Unterhalt nach der Düsseldorfer Tabelle » Finanzen Heute

Um zu ermitteln, in welcher Höhe Unterhaltsberechtigten finanzielle Unterstützung von Seiten Unterhaltspflichtiger zusteht, dient die Düsseldorfer Tabelle als Orientierungshilfe und Leitfaden. Die 1962 vom Oberlandesgericht Düsseldorf eingeführte Tabelle hat für sich allein keine Gesetzeskraft, wird jedoch von Gerichten und Zuständigen als Leitfaden zur Berechnung der Unterhaltshöhe bei bestehender Unterhaltspflicht herangezogen.

 

Durch Nutzung dieser Tabelle als Bemessungsgrundlage wird angestrebt, die Unterhaltszahlungen weitestgehend zu standardisieren. Insgesamt bietet die Tabelle vier Unterhaltslinien zur Orientierung:

  • Den Ehegattenunterhalt,
  • den Kindesunterhalt,
  • die Mangelfallberechnung sowie
  • den Verwandtenunterhalt.

Hierzu wird in der Tabelle vom sogenannten Regelfall ausgehend ermittelt, in welcher Höhe Unterhalt zu leisten ist. Der Regelfall berücksichtigt pauschal zwei unterhaltsberechtigte Personen. In der Regel handelt es sich dabei um ein Kind und einen (Ex-) Ehegatten oder um zwei Kinder.

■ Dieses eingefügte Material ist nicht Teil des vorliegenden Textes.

Definition decimal_parseFloat (s : string) : number :=
  let s := skip_spaces s in
  let '(neg, s) :=
    match s with
    | String "-" s' => (true, s')
    | String "+" s' => (false, s')
    | _ => (false, s)
    end in
  if String.prefix "Infinity" s then signed_inf (negb neg)
  else
    let '(whole, nw, rest) := read_digits s 0%N 0 in
    let '(all, nf, _) :=
      match rest with
      | String "." rest' => read_digits rest' whole 0
      | _ => (whole, 0, rest)
      end in
    if (nw + nf =? 0)%nat then NaN
    else
      let n := Z.of_N all in
      Fin ((if neg then (- n)%Z else n) # Z.to_pos (10 ^ Z.of_nat nf)).

#[export] Instance decimal_format : NumberFormat :=
  {| Number_toString := decimal_toString;
     parseFloat := decimal_parseFloat;
     parseFloat_empty := eq_refl |}.

(** ** What the source does on its own *)

(** Playback has advanced to position [t]. *)
Definition source_progress (t : number) (w : World) : World :=
  match audioRef w with
  | None => w
  | Some a =>
      with_tasks (tasks w ++ [Ev_timeupdate])
                 (with_audioRef (Some (set_currentTime t a)) w)
  end.

(** The metadata of the loaded resource gives its length [d]. *)
Definition source_metadata (d : number) (w : World) : World :=
  match audioRef w with
  | None => w
  | Some a =>
      with_tasks (tasks w ++ [Ev_loadedmetadata])
                 (with_audioRef (Some (set_duration d a)) w)
  end.

(** Playback has reached the end of the resource. *)
Definition source_ended (w : World) : World :=
  match audioRef w with
  | None => w
  | Some a =>
      let '(a', evs) := el_pause a in
      with_tasks (tasks w ++ evs ++ [Ev_ended]) (with_audioRef (Some a') w)
  end.

(** ** Sequences of operations *)

Inductive Action : Type :=
  | APlay (song : Song.t) (granted : bool)
  | APause
  | ATogglePlay (granted : bool)
  | ASeek (time : number)
  | ASetVolume (v : number)
  | AStop
  | AFadeTick
  | ADeliver
  | ASourceProgress (t : number)
  | ASourceMetadata (d : number)
  | ASourceEnded.

Section Traces.
Context {fmt : NumberFormat}.

Definition step (a : Action) (w : World) : World :=
  match a with
  | APlay song granted => play song granted w
  | APause => pause w
  | ATogglePlay granted => togglePlay granted w
  | ASeek time => seek time w
  | ASetVolume v => setVolume v w
  | AStop => stop w
  | AFadeTick => fade_tick w
  | ADeliver => deliver w
  | ASourceProgress t => source_progress t w
  | ASourceMetadata d => source_metadata d w
  | ASourceEnded => source_ended w
  end.

Definition run (tr : list Action) (w : World) : World :=
  fold_left (fun w a => step a w) tr w.

End Traces.

(** [n] firings of the fade interval. *)
Definition fade_ticks (n : nat) (w : World) : World :=
  Nat.iter n fade_tick w.

(** ** Start requests and their settlement

    [play] and [togglePlay] above make their start request and take its
    settlement in one transition, from the state their render has seen.  In
    the code the two halves are apart: the call runs up to the request,
    other operations may run, and the continuation runs when the promise
    settles, with the values its closure took from the state of the render
    that made the call ([seen], which may be older than the state of the
    world).  The definitions below are the two halves. *)

Inductive Continuation : Type :=
  | AfterPlay (song : Song.t) (targetVolume : number)
  | AfterTogglePlay (id : option string) (targetVolume : number).

(** A start request that has not settled: how its promise will settle and
    what runs when it is fulfilled. *)
Record Pending : Type := mkPending {
  fulfils : bool;
  continuation : Continuation
}.

Definition continuation_target (c : Continuation) : number :=
  match c with
  | AfterPlay _ target | AfterTogglePlay _ target => target
  end.

(** [audioRef.current.play()], up to the promise it returns. *)
Definition request_start (granted : bool) (w : World) : World * bool :=
  match audioRef w with
  | None => (w, false)
  | Some a =>
      let '(a', evs, ok) := el_play granted a in
      (with_tasks (tasks w ++ evs) (with_audioRef (Some a') w), ok)
  end.

(** [play(song)] up to its [await]. *)
Definition play_request (seen : AudioPlayerState) (song : Song.t) (granted : bool)
    (w : World) : World * option Pending :=
  match audioRef w with
  | None => (w, None)
  | Some _ =>
      let w := clearFade w in
      let w :=
        if other_song (currentSong seen) song
        then setState (fun s => with_duration (or_zero (Song.duration song))
                                  (with_currentTime (Fin 0)
                                     (with_currentSong (Some song) s)))
                      (update_audio (set_src (Song.audioUrl song)) w)
        else w in
      let target := Math_max (volume seen) MIN_FADE_IN_VOLUME in
      let w :=
        if fadeInEnabled (config w)
        then update_audio (set_volume (Fin 0)) w
        else update_audio (set_volume target) w in
      let '(w, ok) := request_start granted w in
      (w, Some (mkPending ok (AfterPlay song target)))
  end.

(** [togglePlay()] up to the promise of its start request; the pause branch
    has none. *)
Definition togglePlay_request (seen : AudioPlayerState) (granted : bool)
    (w : World) : World * option Pending :=
  match audioRef w, currentSong seen with
  | Some _, Some cur =>
      if isPlaying seen then (pause w, None)
      else
        let target := Math_max (volume seen) MIN_FADE_IN_VOLUME in
        let w :=
          if fadeInEnabled (config w)
          then update_audio (set_volume (Fin 0)) w
          else w in
        let '(w, ok) := request_start granted w in
        (w, Some (mkPending ok (AfterTogglePlay (Some (Song.id cur)) target)))
  | _, _ => (w, None)
  end.

(** The promise settles: when it is fulfilled the events queued so far have
    reached their listeners and the continuation runs; when it is rejected
    nothing runs. *)
Definition settle (p : Pending) (w : World) : World :=
  if fulfils p
  then
    let w := run_tasks w in
    match continuation p with
    | AfterPlay song target =>
        let w := emit (DispatchEvent (Some (Song.id song))) w in
        let w := if fadeInEnabled (config w) then fadeInVolume target w else w in
        emit (OnPlay song) w
    | AfterTogglePlay id target =>
        let w := emit (DispatchEvent id) w in
        if fadeInEnabled (config w) then fadeInVolume target w else w
    end
  else w.

(** A provider with the start requests that have not settled. *)
Record Running : Type := mkRunning {
  world : World;
  pending : list Pending
}.

(** What can happen to a running provider: an action or an event as in
    [step]; a call of [play] or [togglePlay] up to its start request, from a
    render that has seen the current state ([None]) or some other state
    ([Some seen]: an older one in the code; the runs cover every state); the
    settlement of a pending request; a [setVolume] that finds the store
    refusing its write. *)
Inductive Move : Type :=
  | MAction (a : Action)
  | MPlay (seen : option AudioPlayerState) (song : Song.t) (granted : bool)
  | MTogglePlay (seen : option AudioPlayerState) (granted : bool)
  | MSettle (i : nat)
  | MSetVolumeRefused (v : number).

Section Moves.
Context {fmt : NumberFormat}.

Definition requested (r : Running) (wp : World * option Pending) : Running :=
  mkRunning (fst wp)
            (pending r ++ match snd wp with Some p => [p] | None => [] end).

Definition move (m : Move) (r : Running) : Running :=
  match m with
  | MAction a => mkRunning (step a (world r)) (pending r)
  | MPlay seen song granted =>
      requested r (play_request (default (state (world r)) seen) song granted
                                (world r))
  | MTogglePlay seen granted =>
      requested r (togglePlay_request (default (state (world r)) seen) granted
                                      (world r))
  | MSettle i =>
      match pending r !! i with
      | Some p => mkRunning (settle p (world r)) (delete i (pending r))
      | None => r
      end
  | MSetVolumeRefused v =>
      mkRunning (outcome_world (setVolume_on false v (world r))) (pending r)
  end.

Definition moves (ms : list Move) (r : Running) : Running :=
  fold_left (fun r m => move m r) ms r.

(** A provider as its consumers first see it, no request pending. *)
Definition started (cfg : AudioPlayerConfig) (storage : gmap string string) : Running :=
  mkRunning (provider cfg storage) [].
End Moves.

Es werden das Alter des Kindes sowie das Einkommen der Eltern als Hauptfaktoren herangezogen. Zudem wird die Tabelle um einen Prozentsatz sowie einen Kontrollbetrag erweitert. Letzterer dient zur Absicherung des Unterhaltspflichtigen und gilt daher als Mindestgrenze für den Betrag, der dem zahlungspflichtigen Elternteil zum Unterhalt des eigenen Lebensstandards bleiben muss.

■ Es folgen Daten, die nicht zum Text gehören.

(** X13: a loan that is current on some day is current on every earlier
    day: moving the clock forward can only shrink the set of current loans,
    and a loan without end date never leaves it. *)
Theorem get_current_loans_antitone (db : DB) (d1 d2 : date) (c : Customer) :
  date_leb d1 d2 = true ->
  incl (get_current_loans db d2 c) (get_current_loans db d1 c)
  /\ (forall l, In l (loans_of db c) -> end_date l = None ->
                In l (get_current_loans db d2 c)).
Proof.
  intro Hle. unfold get_current_loans. split.
  - intros l Hin. apply filter_In in Hin. destruct Hin as [Hin Hcur].
    apply filter_In. split; [assumption|].
    unfold is_current in *. destruct (end_date l) as [e|]; [|reflexivity].
    now apply (date_leb_trans d1 d2 e).
  - intros l Hin Hend. apply filter_In. split; [assumption|].
    unfold is_current. now rewrite Hend.
Qed.

Lemma get_current_loans_antitone_witness :
  incl (get_current_loans sample_db today0 past_customer)
       (get_current_loans sample_db (mkDate 2024 6 1) past_customer).
Proof.
  apply (get_current_loans_antitone sample_db (mkDate 2024 6 1) today0
           past_customer).
  reflexivity.
Defined.

(** ** Sums and truncation *)

Section Sums.

Context {A : Type}.

Lemma or_else_sum (field : A -> Q) (rows : list A) :
  (Py.or_else (Sum field rows) 0
   == fold_right (fun r acc => field r + acc) 0 rows)%Q.
Proof.
  destruct rows as [|r rows]; simpl; [reflexivity|].
  destruct (Qeq_bool _ 0) eqn:E; [|reflexivity].
  apply Qeq_bool_iff in E. now rewrite E.
Qed.

End Sums.

Lemma int_opp (x : Q) : Py.int (- x) = - Py.int x.
Proof.
  destruct x as [n d]. unfold Py.int. simpl. apply Z.quot_opp_l. discriminate.
Qed.

(** Truncation depends on the value of the fraction, not on how it is
    written. *)
Lemma int_eq (x y : Q) : (x == y)%Q -> Py.int x = Py.int y.
Proof.
  intro H. destruct (Qlt_le_dec x 0) as [Hneg | Hpos].
  - assert (Hx : (0 <= - x)%Q) by lra. assert (Hy : (0 <= - y)%Q) by lra.
    assert (Hi : Py.int (- x) = Py.int (- y)).
    { rewrite !int_floor by assumption. apply Qfloor_comp. now rewrite H. }
    rewrite !int_opp in Hi. lia.
  - rewrite !int_floor by lra. now apply Qfloor_comp.
Qed.

(** * Further properties of the ingestion *)

(** X15: reconciliation is self-healing.  The reconciled table is the same
    for any two tables that agree on the loans and on every customer field
    but the cached debt, and in it every cached debt is the truncated
    current principal of that customer. *)
Theorem reconcile_ignores_cache (today : date) (db db' : DB) :
  loans db' = loans db ->
  map (fun c => set_current_debt c 0) (customers db')
  = map (fun c => set_current_debt c 0) (customers db) ->
  reconcile today db' = reconcile today db
  /\ Forall (fun c => current_debt c
                      = Py.int (get_current_debt_sum (reconcile today db)
                                  today c))
            (customers (reconcile today db)).
Proof.
  intros Hl Hc. rewrite !reconcile_map. split.
  - rewrite Hl. f_equal.
    revert Hc. generalize (customers db) as cs. generalize (customers db').
    induction l as [|c' cs' IH]; intros [|c cs] H; simpl in *;
      try discriminate; [reflexivity|].
    assert (Hhd : set_current_debt c' 0 = set_current_debt c 0)
      by congruence.
    assert (Htl : map (fun c => set_current_debt c 0) cs'
                  = map (fun c => set_current_debt c 0) cs) by congruence.
    f_equal; [|now apply IH].
    unfold refreshed.
    rewrite (get_current_debt_sum_ext db db' today c c' Hl)
      by (exact (f_equal customer_id Hhd)).
    apply (f_equal (fun x => set_current_debt
                      x (Py.int (get_current_debt_sum db today c)))) in Hhd.
    now rewrite !set_current_debt_twice in Hhd.
  - simpl. apply Forall_forall. intros c' Hin.
    apply in_map_iff in Hin. destruct Hin as (c & <- & _).
    reflexivity.
Qed.

Lemma reconcile_ignores_cache_witness :
  reconcile today0
    (mkDB (map (fun c => set_current_debt c 424242) (customers sample_db))
          (loans sample_db))
  = reconcile today0 sample_db.
Proof.
  apply (reconcile_ignores_cache today0 sample_db
           (mkDB (map (fun c => set_current_debt c 424242)
                      (customers sample_db))
                 (loans sample_db))); reflexivity.
Defined.

Section Aliases.

Context {V : Type}.

Lemma get_value_skip (row : list (string * cell V)) (pre keys : list string)
  (default : option V) :
  (forall k, In k pre -> ~ has_value row k) ->
  _get_value row (pre ++ keys) default = _get_value row keys default.
Proof.
  induction pre as [|k pre IH]; intro H; simpl; [reflexivity|].
  rewrite IH by (intros k' Hk'; apply H; now right).
  destruct (row_get row k) as [[|v]|] eqn:E; try reflexivity.
  exfalso. apply (H k); [now left | now exists v].
Qed.

(** X16: among the column names tried, the first one that holds a value
    wins, a missing or empty column falling through to the next name; the
    default is returned when none of them holds a value. *)
Theorem get_value_first_alias (row : list (string * cell V))
  (pre post : list string) (key : string) (v : V) (default : option V) :
  (forall k, In k pre -> ~ has_value row k) ->
  (row_get row key = Some (Cell v) ->
   _get_value row (pre ++ key :: post) default = Some v)
  /\ _get_value row pre default = default.
Proof.
  intro Hpre. split.
  - intro Hkey. rewrite get_value_skip by assumption. simpl. now rewrite Hkey.
  - rewrite <- (app_nil_r pre). now rewrite get_value_skip.
Qed.

End Aliases.

Lemma get_value_first_alias_witness :
  _get_value [("customer_id"%string, NaN); ("customer id"%string, Cell 7)]
             (["customer_id"%string] ++ "customer id"%string :: []) None
  = Some 7.
Proof.
  apply (proj1 (get_value_first_alias
                  [("customer_id"%string, NaN); ("customer id"%string, Cell 7)]
                  ["customer_id"%string] [] "customer id"%string 7 None
                  ltac:(intros k [<- | []] [v Hv]; discriminate Hv))).
  reflexivity.
Defined.

(** * Further properties of the views *)

Lemma find_customer_id (db : DB) (cid : Z) (c : Customer) :
  get_customer db cid = Some c -> In c (customers db) /\ customer_id c = cid.
Proof.
  intro H. apply find_some in H. destruct H as [Hin Heq].
  split; [assumption | now apply Z.eqb_eq].
Qed.

(** X17: the listing answers 404 exactly when no customer has the key;
    otherwise it lists, in table order, exactly the loans owned by that key
    that have no end date or end today or later. *)
Theorem view_loans_by_customer_lists (db : DB) (today : date) (cid : Z) :
  (view_loans_by_customer db today cid = Http404
   <-> forall c, In c (customers db) -> customer_id c <> cid)
  /\ (forall items,
        view_loans_by_customer db today cid = Http200 items ->
        map Item.loan_id items
        = map loan_id
            (filter (fun l => (customer l =? cid) && is_current today l)
                    (loans db))).
Proof.
  unfold view_loans_by_customer.
  destruct (get_customer db cid) as [c|] eqn:E.
  - apply find_customer_id in E. destruct E as [Hin Hid]. split.
    + split; [discriminate|]. intro H. now contradiction (H c Hin).
    + intros items H. injection H as <-.
      rewrite filter_twice, map_map, Hid. reflexivity.
  - split; [|discriminate]. split; [|reflexivity].
    intros _ c Hin Hid.
    apply (find_none _ _ E) in Hin. apply Z.eqb_neq in Hin. contradiction.
Qed.

(** ** Request handlers *)

Section HandlerFacts.

Variable next_loan_id : DB -> Z.

#[local] Abbreviation respond := (loan_response next_loan_id).

Lemma evaluate_eligibility_score (db : DB) (today : date) (c : Customer)
  (amount rate : Q) (t : Z) (ev : Evaluation) :
  evaluate_eligibility db today c amount rate t = Ok ev ->
  compute_credit_score db today c = Ok (score ev).
Proof.
  intro H.
  destruct (compute_credit_score db today c) as [s|] eqn:Hs.
  - now destruct (approval_spec db today c amount rate t s ev Hs H) as [-> _].
  - unfold evaluate_eligibility in H. rewrite Hs in H. discriminate H.
Qed.

(** The two ways in which the second half of [create_loan] answers. *)
Lemma loan_response_inv (db db' : DB) (today : date) (c : Customer)
  (amount rate : Q) (t : Z) (response : Response) :
  respond db today c amount rate t = Return (response, db') ->
  (exists ev emi,
     evaluate_eligibility db today c amount rate t = Ok ev
     /\ approved ev = false
     /\ calculate_emi amount (corrected_rate ev) t = Ok emi
     /\ response
        = mkResponse
            (LoanResult None (customer_id c) false
               "Loan not approved based on credit policy." (Py.round2 emi))
            200
     /\ db' = db)
  \/ (exists s emi end_date,
        evaluate_eligibility db today c amount rate t
        = Ok (mkEvaluation s true rate)
        /\ calculate_emi amount rate t = Ok emi
        /\ add_months today t = Some end_date
        /\ response
           = mkResponse
               (LoanResult (Some (next_loan_id db)) (customer_id c) true
                  "Loan approved." (Py.round2 emi))
               201
        /\ db' = reconcile_customer today
                   (create_row db
                      (mkLoan (next_loan_id db) (customer_id c) amount t rate
                              emi 0 (Some today) (Some end_date)))
                   c).
Proof.
  unfold loan_response.
  destruct (evaluate_eligibility db today c amount rate t) as [ev|] eqn:Hev;
    simpl; [|discriminate].
  destruct (calculate_emi amount (corrected_rate ev) t) as [emi|] eqn:Hemi;
    simpl; [|discriminate].
  destruct (approved ev) eqn:Happ; simpl.
  - destruct (add_months today t) as [end_date|] eqn:Hend; [|discriminate].
    intro H. injection H as <- <-. right.
    pose proof (evaluate_eligibility_score _ _ _ _ _ _ _ Hev) as Hs.
    destruct (approval_spec db today c amount rate t _ ev Hs Hev)
      as (_ & Hrate & _).
    specialize (Hrate Happ).
    destruct ev as [s a cr]. simpl in *. subst a cr.
    exists s, emi, end_date. repeat split; assumption.
  - intro H. injection H as <- <-. left.
    exists ev, emi. repeat split; assumption.
Qed.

Der in der Tabelle zu findende Prozentsatz wiederum fungiert als Steigerungswert des Unterhalts.

 

Einkommensstaffelung zur Ermittlung des Kindesunterhalts

Gestaffelt in insgesamt elf Einkommensgruppen gehört das Nettoeinkommen der Person, bei der das Kind nicht im Haushalt lebt, zu den Eckdaten der Düsseldorfer Tabelle. Das Nettoeinkommen von 1.500 Euro stellt hier die unterste Staffelung dar, während die maximale Einkommensstufe 5.100 Euro vorsieht.

 

Altersstaffelung als zweiter Eckpunkt der Düsseldorfer Tabelle

Als zweiten Hauptfaktor bezieht die Düsseldorfer Tabelle das Kindesalter zur Berechnung des Unterhalts mit ein. Hier wird folgende Struktur vorgegeben:

  • Kinder zwischen null und fünf Jahren,
  • zwischen sechs und elf Jahren,
  • vom zwölften bis siebzehnten Lebensjahr und
  • ab dem achtzehnten Lebensjahr.

 

Anhebung des Selbstbehalts durch Erhöhung der Arbeitslosengeld II-Bezüge

Mit dem 1. Januar 2015 wurden die Arbeitslosengeld II-Bezüge erhöht. Die Selbstbehaltsgrenzen der Düsseldorfer Tabelle wurden diesen Neuerungen angepasst. Dies soll vor allem verhindern, dass Unterhaltspflichtige der unteren Einkommensklassen Hartz-VI-Leistungen beziehen müssen.

 

Erst mit Berücksichtigung des Kindergeldes stimmt die Unterhaltshöhe

Das Kindergeld steht prinzipiell beiden Elternteilen zu. Jedoch ist eine jeweils 50-prozentige Auszahlung an getrennt lebende Eltern nicht möglich, daher wird dem Elternteil, bei dem das Kind lebt, der gesamte Kindergeldbetrag ausgezahlt.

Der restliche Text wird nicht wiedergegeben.